In [1]:
import pandas as pd
import matplotlib.pyplot as plt
import sys
sys.path.append('../tools/')
import tools
import numpy as np

# Load Data

In [2]:
train = pd.read_csv('../data/train.csv')
test = pd.read_csv('../data/test.csv')
x_train = train.drop(['SalePrice', 'Id'],axis=1)
y_train = train.SalePrice
x_test = test.drop(['Id'],axis=1)

In [3]:
prc = tools.Process(x_train,x_test,y_train)
prc_init = tools.Process(x_train,x_test,y_train)

# Preprocess

## Reject Outliers

In [None]:
save_index = prc.x_train[prc.x_train.GrLivArea < 4500].index.to_list()
prc.x_train = prc.x_train.loc[save_index]
prc.x_train.reset_index(drop = True, inplace = True)
prc.y_train = prc.y_train.loc[save_index]
prc.y_train.reset_index(drop = True, inplace = True)
prc.update()

## Numeric to Categoric

In [None]:
prc.x_all['MSSubClass'] = prc.x_all['MSSubClass'].apply(str)
prc.x_all['YrSold'] = prc.x_all['YrSold'].astype(str)
prc.x_all['MoSold'] = prc.x_all['MoSold'].astype(str)
prc.split()
prc.update()

## Fill MIssing Data

In [None]:
prc.NANs(get_return=True,bar=False)

In [None]:
prc.NANs(bar=False, plot=True)

In [None]:
### Filling these with MODE , i.e. , the most frequent value in these columns .
prc.x_all['Functional'] = prc.x_all['Functional'].fillna(prc.x_all['Functional'].mode()[0]) 
prc.x_all['Electrical'] = prc.x_all['Electrical'].fillna(prc.x_all['Electrical'].mode()[0]) 
prc.x_all['KitchenQual'] = prc.x_all['KitchenQual'].fillna(prc.x_all['KitchenQual'].mode()[0]) 
prc.x_all['Exterior1st'] = prc.x_all['Exterior1st'].fillna(prc.x_all['Exterior1st'].mode()[0]) 
prc.x_all['Exterior2nd'] = prc.x_all['Exterior2nd'].fillna(prc.x_all['Exterior2nd'].mode()[0])
prc.x_all['SaleType'] = prc.x_all['SaleType'].fillna(prc.x_all['SaleType'].mode()[0])

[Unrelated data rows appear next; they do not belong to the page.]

(** X28: cropping the planes, rows and columns of zeros off the average
    spot image of [spot_neighbourhood] removes only zeros: for every
    [v <> 0] the cropped image has as many cells equal to [v] as the image
    before. *)
Theorem crop_zeros_keeps_signs h w d (a : list (list (list Z))) (v : Z) :
  rect3 h w d a → v ≠ 0 →
  count_eq v (Arr3 (crop_zeros a)) = count_eq v (Arr3 a).
Proof.
  intros Ha Hv. simpl.
  set (f := fun x : Z => Z.b2z (x =? v)).
  assert (f 0 = 0) as H0.
  { unfold f. by destruct (Z.eqb_spec 0 v). }
  clearbody f.
  destruct a as [|p0 a0]; [done|].
  set (a := p0 :: a0) in *.
  assert (0 < h)%nat as Hh by (destruct Ha as [<- _]; simpl; lia).
  unfold crop_zeros.
  set (keep_z := _ <$> seq 0 (depth a)).
  set (a1 := map2 (select keep_z) a).
  set (keep_x := _ <$> seq 0 (width a1)).
  set (a2 := (fun p : list (list Z) => select keep_x p) <$> a1).
  set (keep_y := (fun p => negb (all_zero2 p)) <$> a2).
  (* the planes that are removed *)
  assert (sum3 (map3 f (select keep_y a2)) = sum3 (map3 f a2)) as ->.
  { rewrite !sum3_map3_fmap. apply sum_select.
    - unfold keep_y. by rewrite length_fmap.
    - intros k p Hk Hp. unfold keep_y in Hk. rewrite list_lookup_fmap, Hp in Hk.
      injection Hk as Hk. apply negb_false_iff, all_zero2_spec in Hk.
      by apply sum2_map2_zeros. }
  (* the columns that are removed *)
  assert (Forall (fun p : list (list Z) => length p = w) a1) as Hw1.
  { unfold a1, map2. apply Forall_fmap. destruct Ha as [_ Ha].
    eapply Forall_impl; [exact Ha|]. intros p [Hp _]. simpl.
    by rewrite length_fmap. }
  assert (width a1 = w) as Hwidth.
  { unfold width, a1, a, map2. simpl. rewrite length_fmap.
    destruct Ha as [_ Ha]. apply Forall_inv in Ha. apply Ha. }
  assert (sum3 (map3 f a2) = sum3 (map3 f a1)) as ->.
  { rewrite !sum3_map3_fmap. unfold a2. rewrite <- list_fmap_compose.
    apply sumZ_fmap_ext_in. intros p Hp. unfold compose.
    rewrite !sum2_map2_fmap. apply sum_select.
    - unfold keep_x. rewrite length_fmap, length_seq, Hwidth.
      by rewrite (proj1 (Forall_forall _ _) Hw1 p Hp).
    - intros j col Hj Hcol. unfold keep_x in Hj.
      rewrite list_lookup_fmap in Hj.
      destruct (seq 0 (width a1) !! j) as [j'|] eqn:Hseq; [|done].
      apply lookup_seq in Hseq as [-> _].
      apply (inj Some) in Hj. change (0 + j)%nat with j in Hj.
      apply negb_false_iff, all_zero2_spec in Hj.
      apply sumZ_fmap_zeros; [done|].
      assert (default [] (p !! j) ∈ (fun p : list (list Z) => default [] (p !! j)) <$> a1)
        as Hin by (apply list_elem_of_fmap; by exists p).
      rewrite Hcol in Hin. simpl in Hin.
      by apply (proj1 (Forall_forall _ _) Hj). }
  (* the z-planes that are removed *)
  assert (depth a = d ∨ w = 0%nat) as Hdepth.
  { destruct w as [|w']; [by right|left].
    by apply (rect3_depth h (S w') d a Ha Hh ltac:(lia)). }
  rewrite !sum3_map3_fmap. unfold a1.
  change (map2 (select keep_z) a)
    with ((fun r : list (list Z) => select keep_z <$> r) <$> a).
  rewrite <- list_fmap_compose.
  apply sumZ_fmap_ext_in. intros p Hp. unfold compose.
  rewrite !sum2_map2_fmap. rewrite <- list_fmap_compose.
  apply sumZ_fmap_ext_in. intros col Hcol. unfold compose.
  assert (length col = d ∧ length p = w) as [Hlc Hlp].
  { destruct Ha as [_ Ha].
    pose proof (proj1 (Forall_forall _ _) Ha p Hp) as [Hpw Hpc].
    split; [|done]. by apply (proj1 (Forall_forall _ _) Hpc col Hcol). }
  destruct Hdepth as [Hdepth| ->].
  2: { destruct p; [by apply elem_of_nil in Hcol|done]. }
  apply sum_select.
  - unfold keep_z. rewrite length_fmap, length_seq. lia.
  - intros k x Hk Hx. unfold keep_z in Hk. rewrite list_lookup_fmap in Hk.
    destruct (seq 0 (depth a) !! k) as [k'|] eqn:Hseq; [|done].
    apply lookup_seq in Hseq as [-> _].
    apply (inj Some) in Hk. change (0 + k)%nat with k in Hk.
    apply negb_false_iff, all_zero2_spec in Hk.
    assert (x = 0) as ->; [|done].
    assert ((fun col : list Z => default 0 (col !! k)) <$> p
            ∈ (fun p : list (list Z) => (fun col : list Z => default 0 (col !! k)) <$> p)
              <$> a) as Hin by (apply list_elem_of_fmap; by exists p).
    pose proof (proj1 (Forall_forall _ _) Hk _ Hin) as Hrow.
    assert (default 0 (col !! k) ∈ (fun col : list Z => default 0 (col !! k)) <$> p)
      as Hin' by (apply list_elem_of_fmap; by exists col).
    pose proof (proj1 (Forall_forall _ _) Hrow _ Hin') as Hz.
    by rewrite Hx in Hz.
Qed.
(** X18. [search] sends one request for the given library and query
    and never touches the data directory. When the request fails it
    prints only its heading and exits with 1. When it is answered it
    exits with 0, whatever the number of results: with a total of 0
    (or none given) it prints the heading and [No results found.],
    even if items are listed; otherwise it prints the heading, three
    lines for each listed item and a closing line with the total. *)
Theorem search_reports_and_leaves_data_alone
    (args : SearchArgs) (reply : Reply) (dd : DataDir) :
  let out := cmd_search args reply dd in
  data_dir out = dd
  /\ writes (trace out) = []
  /\ request_log (trace out) = [(s_library_code args, s_query args)]
  /\ match reply with
     | Body data =>
         exit_code out = 0%Z
         /\ if (default 0%Z (totalItems data) =? 0)%Z
            then exists heading, stdout (trace out) = [heading; "No results found."]
            else length (stdout (trace out)) = 2 + 3 * length (default [] (items data))
                 /\ last (stdout (trace out))
                    = Some (pretty (default 0%Z (totalItems data)) +:+ " result(s) total")
     | _ => exit_code out = 1%Z /\ length (stdout (trace out)) = 1
     end.
Proof.
  intros out. split; [apply cmd_search_dir|]. unfold out, cmd_search.
  destruct reply as [data|code reason|reason|msg]; simpl; [|done..].
  destruct (default 0%Z (totalItems data) =? 0)%Z; simpl.
  - split; [done|]. split; [done|]. split; [done|]. by eexists.
  - destruct (print_search_items_stdout 1 (default [] (items data))) as [Hlen Hprints].
    destruct (only_prints_idle _ Hprints) as (Hlog & _ & Hw).
    unfold writes, request_log, stdout in *. rewrite !omap_app, ?Hw, ?Hlog. simpl.
    split; [done|]. split; [done|]. split; [done|]. split.
    + rewrite length_app, Hlen. simpl. lia.
    + by rewrite app_comm_cons, last_snoc.
Qed.

End SearchFacts.

(* ================================================================== *)
(** * The request URL *)
(* ================================================================== *)

Section UrlFacts.

Implicit Types (s t : string) (c d : ascii) (n m : nat).

Lemma hex_digit_code n :
  n < 16 -> nat_of_ascii (hex_digit n) = if n <? 10 then 48 + n else 55 + n.
Proof.
  intros Hn. unfold hex_digit. destruct (n <? 10); apply nat_ascii_embedding; lia.
Qed.

Lemma hex_digit_inj n m : n < 16 -> m < 16 -> hex_digit n = hex_digit m -> n = m.
Proof.
  intros Hn Hm Heq. apply (f_equal nat_of_ascii) in Heq.
  rewrite !hex_digit_code in Heq by done.
  destruct (n <? 10) eqn:Hn10, (m <? 10) eqn:Hm10;
    rewrite ?Nat.ltb_lt, ?Nat.ltb_ge in *; lia.
Qed.

Lemma hex_digit_unreserved n : n < 16 -> unreserved (hex_digit n) = true.
Proof.
  intros Hn. do 16 (destruct n as [|n]; [reflexivity|]). lia.
Qed.

Lemma escape_inj c d :
  hex_digit (nat_of_ascii c / 16) = hex_digit (nat_of_ascii d / 16) ->
  hex_digit (nat_of_ascii c mod 16) = hex_digit (nat_of_ascii d mod 16) ->
  c = d.
Proof.
  intros Hhi Hlo.
  pose proof (nat_ascii_bounded c) as Hc. pose proof (nat_ascii_bounded d) as Hd.
  apply hex_digit_inj in Hhi; [|apply Nat.Div0.div_lt_upper_bound; lia..].
  apply hex_digit_inj in Hlo; [|apply Nat.mod_upper_bound; lia..].
  rewrite <- (ascii_nat_embedding c), <- (ascii_nat_embedding d). f_equal.
  rewrite (Nat.div_mod_eq (nat_of_ascii c) 16), (Nat.div_mod_eq (nat_of_ascii d) 16).
  by rewrite Hhi, Hlo.
Qed.

Lemma quote_inj s t : quote s = quote t -> s = t.
Proof.
  revert t. induction s as [|c s IH]; intros [|d t]; simpl.
  - done.
  - by destruct (unreserved d).
  - by destruct (unreserved c).
  - destruct (unreserved c) eqn:Hc, (unreserved d) eqn:Hd; intros Heq.
    + injection Heq as -> Heq. f_equal. by apply IH.
    + injection Heq as -> _. discriminate Hc.
    + injection Heq as <- _. discriminate Hd.
    + injection Heq as Hhi Hlo Heq. f_equal; [by apply escape_inj | by apply IH].
Qed.

Lemma url_safe_unreserved c : unreserved c = true -> url_safe c = true.
Proof. intros Hc. unfold url_safe. by rewrite Hc. Qed.

Lemma quote_safe s : all_chars url_safe (quote s) = true.
Proof.
  induction s as [|c s IH]; [done|]. cbn [quote].
  destruct (unreserved c) eqn:Hc; cbn [all_chars].
  - by rewrite (url_safe_unreserved c Hc).
  - pose proof (nat_ascii_bounded c) as Hb.
    assert (url_safe "%" = true) as -> by reflexivity.
    rewrite IH, !url_safe_unreserved; [done|apply hex_digit_unreserved..].
    + apply Nat.mod_upper_bound. lia.
    + apply Nat.Div0.div_lt_upper_bound. lia.
Qed.

Lemma quote_unreserved s : all_chars unreserved s = true -> quote s = s.
Proof.
  induction s as [|c s IH]; [done|]. simpl. intros [Hc Hs]%andb_true_iff.
  rewrite Hc. f_equal. by apply IH.
Qed.

(** X19. The encoded query of the request URL consists of letters,
    digits, [_.-~] and [%] only (so no space, slash, question mark,
    ampersand or hash of the query reaches the URL as such), and a
    query made of letters, digits and [_.-~] only is sent as it is. *)
Theorem encoded_query_is_url_safe (query : string) :
  all_chars url_safe (quote query) = true
  /\ (all_chars unreserved query = true -> quote query = query).
Proof. split; [apply quote_safe | apply quote_unreserved]. Qed.

Lemma encoded_query_is_url_safe_witness :
  all_chars unreserved "Dune" = true /\ quote "Dune" = "Dune".
Proof.
  split; [reflexivity|].
  exact (proj2 (encoded_query_is_url_safe "Dune") eq_refl).
Defined.

(** X20. For one library, two different queries are requested at two
    different URLs. *)
Theorem different_queries_different_urls (library_code query1 query2 : string) :
  request_url library_code query1 = request_url library_code query2 ->
  query1 = query2.
Proof.
  unfold request_url. intros Heq.
  apply (inj (String.app API_BASE)) in Heq.
  apply (inj (String.app "/")) in Heq.
  apply (inj (String.app library_code)) in Heq.
  apply (inj (String.app "/media?query=")) in Heq.
  by apply quote_inj.
Qed.

Lemma different_queries_different_urls_witness :
  request_url "telaviv" "Dune Messiah"
  = "https://thunder.api.overdrive.com/v2/libraries/telaviv/media?query=Dune%20Messiah"
  /\ "Dune Messiah" = "Dune Messiah".
Proof.
  split; [reflexivity|].
  exact (different_queries_different_urls "telaviv" "Dune Messiah" "Dune Messiah"
           eq_refl).
Defined.

End UrlFacts.

(* ================================================================== *)
(** * Checking again *)
(* ================================================================== *)

Section Recheck.

Implicit Types (env : Env) (bs : list Book) (b : Book) (i : nat).

Lemma entry_outcome_query env i b b' :
  entry_outcome env i b b' ->
  title b' = title b /\ library b' = library b /\ book_query b' = book_query b.
Proof.
  unfold entry_outcome, book_query.
  destruct (response_of env i b); [|by intros ->].
  intros (-> & -> & -> & _). done.
Qed.

Lemma recheck_entry env1 env2 i b b1 b2 :
  (forall idx l q, remote env2 idx l q = remote env1 idx l q) ->
  entry_outcome env1 i b b1 ->
  entry_outcome env2 i b1 b2 ->
  new_find_of env2 i b1 = None
  /\ title b2 = title b1 /\ author b2 = author b1 /\ library b2 = library b1
  /\ added b2 = added b1 /\ last_status b2 = last_status b1
  /\ found_date b2 = found_date b1.
Proof.
  intros Hsame Hout1 Hout2.
  destruct (entry_outcome_query env1 i b b1 Hout1) as (Ht & Hl & Hq).
  assert (response_of env2 i b1 = response_of env1 i b) as Hresp.
  { unfold response_of. by rewrite Hsame, Hl, Hq. }
  unfold new_find_of. unfold entry_outcome in Hout1, Hout2. rewrite Hresp in *.
  destruct (response_of env1 i b) as [data|]; [|by subst].
  rewrite Ht in *.
  destruct Hout1 as (_ & _ & _ & _ & _ & Hrest1).
  destruct Hout2 as (? & ? & ? & ? & _ & Hrest2).
  destruct (scan_items _ _).
  - destruct Hrest1 as [Hst1 _]. destruct Hrest2 as [Hst2 Hfd2].
    rewrite Hst1 in *. rewrite bool_decide_eq_false_2 in * by done. by repeat split.
  - destruct Hrest1 as [Hst1 _]. destruct Hrest2 as [Hst2 Hfd2].
    rewrite Hst1. case_bool_decide; by repeat split.
Qed.

Lemma flat_map_all_nil {A B} (f : A -> list B) (l : list A) :
  (forall x, x ∈ l -> f x = []) -> flat_map f l = [].
Proof.
  induction l as [|x l IH]; [done|]. intros Hall. simpl.
  rewrite (Hall x) by by left. apply IH. intros y Hy. apply Hall. by right.
Qed.

(** X21. Running check a second time against a catalogue that answers
    every request as it did the first time reports no new find and
    changes nothing in any entry except its [last_checked] time. *)
Theorem recheck_changes_only_the_check_time (env1 env2 : Env) (bs : list Book) :
  (forall idx l q, remote env2 idx l q = remote env1 idx l q) ->
  let bs1 := cs_books (check_pass env1 bs) in
  let bs2 := cs_books (check_pass env2 bs1) in
  cs_new_finds (check_pass env2 bs1) = []
  /\ length bs2 = length bs1
  /\ forall i b1, bs1 !! i = Some b1 ->
       exists b2, bs2 !! i = Some b2
         /\ title b2 = title b1 /\ author b2 = author b1 /\ library b2 = library b1
         /\ added b2 = added b1 /\ last_status b2 = last_status b1
         /\ found_date b2 = found_date b1.
Proof.
  intros Hsame bs1 bs2.
  assert (forall i b1, bs1 !! i = Some b1 ->
            exists b b2, bs !! i = Some b /\ bs2 !! i = Some b2
              /\ entry_outcome env1 i b b1 /\ entry_outcome env2 i b1 b2) as Hboth.
  { intros i b1 Hb1.
    destruct (bs !! i) as [b|] eqn:Hb.
    - destruct (check_pass_at env1 bs i b Hb) as (b1' & Hb1' & Hout1).
      fold bs1 in Hb1'. rewrite Hb1 in Hb1'. injection Hb1' as <-.
      destruct (check_pass_at env2 bs1 i b1 Hb1) as (b2 & Hb2 & Hout2).
      by exists b, b2.
    - apply lookup_lt_Some in Hb1. apply lookup_ge_None in Hb.
      unfold bs1 in Hb1. rewrite check_pass_length in Hb1. lia. }
  split; [|split].
  - rewrite check_pass_new_finds. apply flat_map_all_nil. intros i _.
    unfold new_find_entries. destruct (bs1 !! i) as [b1|] eqn:Hb1; [|done].
    destruct (Hboth i b1 Hb1) as (b & b2 & _ & _ & Hout1 & Hout2).
    by destruct (recheck_entry env1 env2 i b b1 b2 Hsame Hout1 Hout2) as [-> _].
  - unfold bs2. apply check_pass_length.
  - intros i b1 Hb1. destruct (Hboth i b1 Hb1) as (b & b2 & _ & Hb2 & Hout1 & Hout2).
    exists b2. split; [done|].
    by destruct (recheck_entry env1 env2 i b b1 b2 Hsame Hout1 Hout2) as [_ ?].
Qed.

Lemma recheck_changes_only_the_check_time_witness :
  (forall idx l q,
     remote (Sample.env_answering [Sample.dune_item] "2024-03-04") idx l q
     = remote (Sample.env_answering [Sample.dune_item] "2024-03-03") idx l q)
  /\ cs_new_finds
       (check_pass (Sample.env_answering [Sample.dune_item] "2024-03-04")
          (cs_books (check_pass (Sample.env_answering [Sample.dune_item] "2024-03-03")
                       [Sample.book "Dune" "not_found" None]))) = [].
Proof.
  assert (forall idx l q,
            remote (Sample.env_answering [Sample.dune_item] "2024-03-04") idx l q
            = remote (Sample.env_answering [Sample.dune_item] "2024-03-03") idx l q)
    as Hsame by reflexivity.
  split; [exact Hsame|].
  exact (proj1 (recheck_changes_only_the_check_time
                  (Sample.env_answering [Sample.dune_item] "2024-03-03")
                  (Sample.env_answering [Sample.dune_item] "2024-03-04")
                  [Sample.book "Dune" "not_found" None] Hsame)).
Defined.

End Recheck.
(** * h2o-py [h2o/model/model_base.py]: the [ModelBase] client-side model handle

    A shallow embedding of the parts of [ModelBase] that select metric
    blocks, reconcile build parameters, rename the model and gate reads on
    the state of an outstanding job, followed by the properties of these
    operations.

    Python objects are mutated in place and every call may raise, so the
    methods are embedded in a state-and-exception monad [Py] over a [World]
    holding the object ([self]), the behaviour of the remote cluster and
    the log of the calls made to the collaborators. *)

From Stdlib Require Import String Ascii QArith.
From stdpp Require Import gmap strings list fin_maps.
From stdpp Require Import pretty.

Open Scope string_scope.
Set Warnings "-register-all".

(** ** Python values *)

(** Deserialised JSON as the client sees it.  A JSON object keeps its items
    as an association list, the shape [dict.get] is applied to. *)
Inductive pyval : Type :=
  | VNone
  | VBool (b : bool)
  | VNum (q : Q)
  | VStr (s : string)
  | VDict (items : list (string * pyval)).

(** [d.get(key, None)] on the items of a dict. *)
Fixpoint dict_get (items : list (string * pyval)) (key : string) : pyval :=
  match items with
  | [] => VNone
  | (k, v) :: rest => if String.eqb k key then v else dict_get rest key
  end.

(** [str(x)] for an attribute that holds a string or [None], as used by the
    [%s] conversion. *)
Definition str_of (x : option string) : string :=
  match x with
  | Some s => s
  | None => "None"
  end.



(** ** Exceptions and collaborator calls *)

Inductive exn : Type :=
  | TypeError (msg : string)
  | AttributeError (msg : string)
  | KeyError (key : string)
  | H2OValueError (msg : string)
  | H2OServerError (msg : string).

(** How a call ends. *)
Inductive outcome (A : Type) : Type :=
  | Return (a : A)
  | Raise (e : exn).
Arguments Return {A} a.
Arguments Raise {A} e.

(** An [H2OJob] handle; the class lives in [h2o/job.py] and only its key is
    visible from here. *)
Record H2OJob : Type := { job_key : string }.

(** An [H2OFrame] handle. *)
Record H2OFrame : Type := { frame_id : string }.

(** What leaves the object: requests to the cluster, calls on the job
    handle, [show()] calls on collaborators and printed lines. *)
Inductive event : Type :=
  | Rapids (expr : string)
  | Api (endpoint : string)
  | PollOnce (j : H2OJob)
  | Poll (j : H2OJob)
  | ShowOf (what : string)
  | Print (line : string).

(** The statistics a metrics view exposes as methods. *)
Inductive statistic : Type :=
  | R2 | MSE | RMSE | MAE | RMSLE | LogLoss | MeanResidualDeviance
  | AUC | AIC | Gini
  | ResidualDeviance | ResidualDegreesOfFreedom
  | NullDeviance | NullDegreesOfFreedom.

(** The collaborator classes whose code is outside this module:
    [H2OModelMetrics] views ([_metrics_class]) and [H2OTwoDimTable]. *)
Class Collaborators : Type := {
  Metrics : Type;
  Table : Type;
  DataFrame : Type;
  RawMetrics : Type;
  (** [v.mse()], [v.r2()], ... on a metrics view *)
  metric_call : statistic → Metrics → pyval;
  (** truth value of a present object in [if tm: ...] *)
  metrics_truthy : Metrics → bool;
  table_truthy : Table → bool;
  (** how [tm.show()] ends: [None] when it returns *)
  metrics_show : Metrics → option exn;
  table_show : Table → option exn;
  (** [table.as_data_frame()] *)
  as_data_frame : Table → DataFrame;
  (** [self._metrics_class(raw_metrics, algo=...)] *)
  make_metrics : option RawMetrics → string → Metrics;
}.

Section ModelBase.

Context `{C : Collaborators}.

(** ** The model document *)

(** [_model_json["output"]].  The keys the code subscripts directly are
    fields holding [None] when the server sent null; the keys the code tests
    with [in] may also be missing (outer [None]). *)
Record Output : Type := {
  training_metrics : option Metrics;
  validation_metrics : option Metrics;
  cross_validation_metrics : option Metrics;
  cross_validation_metrics_summary : option (option Table);
  model_summary : option (option Table);
  scoring_history_tbl : option (option Table);
  variable_importances : option (option Table);
}.

Record ModelJson : Type := {
  algo : string;
  algo_full_name : string;
  output : Output;
}.

(** One entry of [parms]. *)
Record Parm : Type := {
  default_value : pyval;
  actual_value : pyval;
}.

### Missing data in GarageYrBit most probably means missing Garage , so replace NaN with zero . 
for col in ('GarageYrBlt', 'GarageArea', 'GarageCars'):
    prc.x_all[col] = prc.x_all[col].fillna(0)
for col in ['GarageType', 'GarageFinish', 'GarageQual', 'GarageCond']:
    prc.x_all[col] = prc.x_all[col].fillna('None')

### Same with basement
for col in ('BsmtQual', 'BsmtCond', 'BsmtExposure', 'BsmtFinType1', 'BsmtFinType2'):
    prc.x_all[col] = prc.x_all[col].fillna('None')
    
### Same with pool    
prc.x_all['PoolQC'] = prc.x_all['PoolQC'].fillna('None')
    
### Filll the missing values of MSZoning with the mode (The frequently category appearing) By each MSsubclass  
prc.x_all['MSZoning'] = prc.x_all.groupby('MSSubClass')['MSZoning'].transform(lambda x: x.fillna(x.mode()[0]))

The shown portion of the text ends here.